THE RECORDS →
(** X4: without -s, answering yes to the self-signed question and leaving
    the validity answer blank keeps the -days value (365 by default)
    without the positivity check: a -days value d with -106751 <= d <= 0
    gives a certificate whose NotAfter is at or before its NotBefore. *)
Theorem prompt_blank_validity_keeps_days (d : Z) (pre : list string) (answer blank : string)
    (rest : list string) (now serialNumber : Z) :
  List.length pre = 9%nat ->
  (trimSpace (toLower answer) = "y"%string \/ trimSpace (toLower answer) = "yes"%string) ->
  trimSpace blank = EmptyString ->
  let g := main_generate (mkFlags false d) (pre ++ answer :: blank :: rest) now serialNumber in
  gen_validDays g = d /\
  (-106751 <= d <= 0 -> exists c, gen_cert g = Some c /\ cert_NotAfter c <= cert_NotBefore c).
Proof.
  intros Hlen Ha Hb.
  destruct (main_generate_prompt_blank d pre answer blank rest now serialNumber Hlen Ha Hb) as [Hv Hc];
    cbv zeta in *.
  split; [exact Hv|intros Hd].
  eexists; split; [exact Hc|].
  simpl; rewrite validityDuration_small by lia.
  apply toSeconds_mono; unfold timeAdd, Hour; nia.
Qed.

Lemma prompt_blank_validity_keeps_days_witness :
  let g := main_generate (mkFlags false 0)
             (app ["example.com"; "Acme"; "IT"; "US"; "CA"; "SF"; "a@example.com"; "2048"; "cert"]%string
                  ("Y"%string :: " "%string :: ["n"%string])) 1700000000000000000 1 in
  gen_validDays g = 0 /\
  (-106751 <= 0 <= 0 -> exists c, gen_cert g = Some c /\ cert_NotAfter c <= cert_NotBefore c).
Proof.
  apply prompt_blank_validity_keeps_days; [reflexivity | left; reflexivity | reflexivity].
Defined.

(** X5: if the SAN list has no duplicates, neither has the DNS-name list of
    the certificate template: the CommonName is appended at most once and
    only when it is not already present. *)
Theorem certTemplate_DNSNames_NoDup (subj : Name) (sans : list string) (commonName : string)
    (validDays now serialNumber : Z) :
  NoDup sans -> NoDup (ct_DNSNames (certTemplate subj sans commonName validDays now serialNumber)).
Proof.
  intros Hs; unfold certTemplate; cbv zeta; cbn [ct_DNSNames].
  assert (HD : NoDup (if (0 <? List.length sans)%nat then sans else []))
    by (destruct (0 <? List.length sans)%nat; [exact Hs|constructor]).
  destruct (contains (if (0 <? List.length sans)%nat then sans else []) commonName) eqn:E;
    simpl; [exact HD|].
  destruct (contains_dot commonName); [|exact HD].
  apply NoDup_snoc; [exact HD|].
  intros Hin; apply contains_In in Hin; congruence.
Qed.

Lemma certTemplate_DNSNames_NoDup_witness :
  NoDup (ct_DNSNames (certTemplate (mkName "example.com" [] [] [] [] [])
           ["www.example.com"; "api.example.com"] "example.com" 365 0 1))%string.
Proof.
  apply certTemplate_DNSNames_NoDup.
  repeat constructor; simpl; intuition discriminate.
Defined.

WORK TASK → Search the data above for the word "exact". Copy each line it is in.

EXERCISE RESPONSE →
  split; [exact Hv|intros Hd].
  eexists; split; [exact Hc|].
    by (destruct (0 <? List.length sans)%nat; [exact Hs|constructor]).
    simpl; [exact HD|].
  destruct (contains_dot commonName); [|exact HD].
  apply NoDup_snoc; [exact HD|].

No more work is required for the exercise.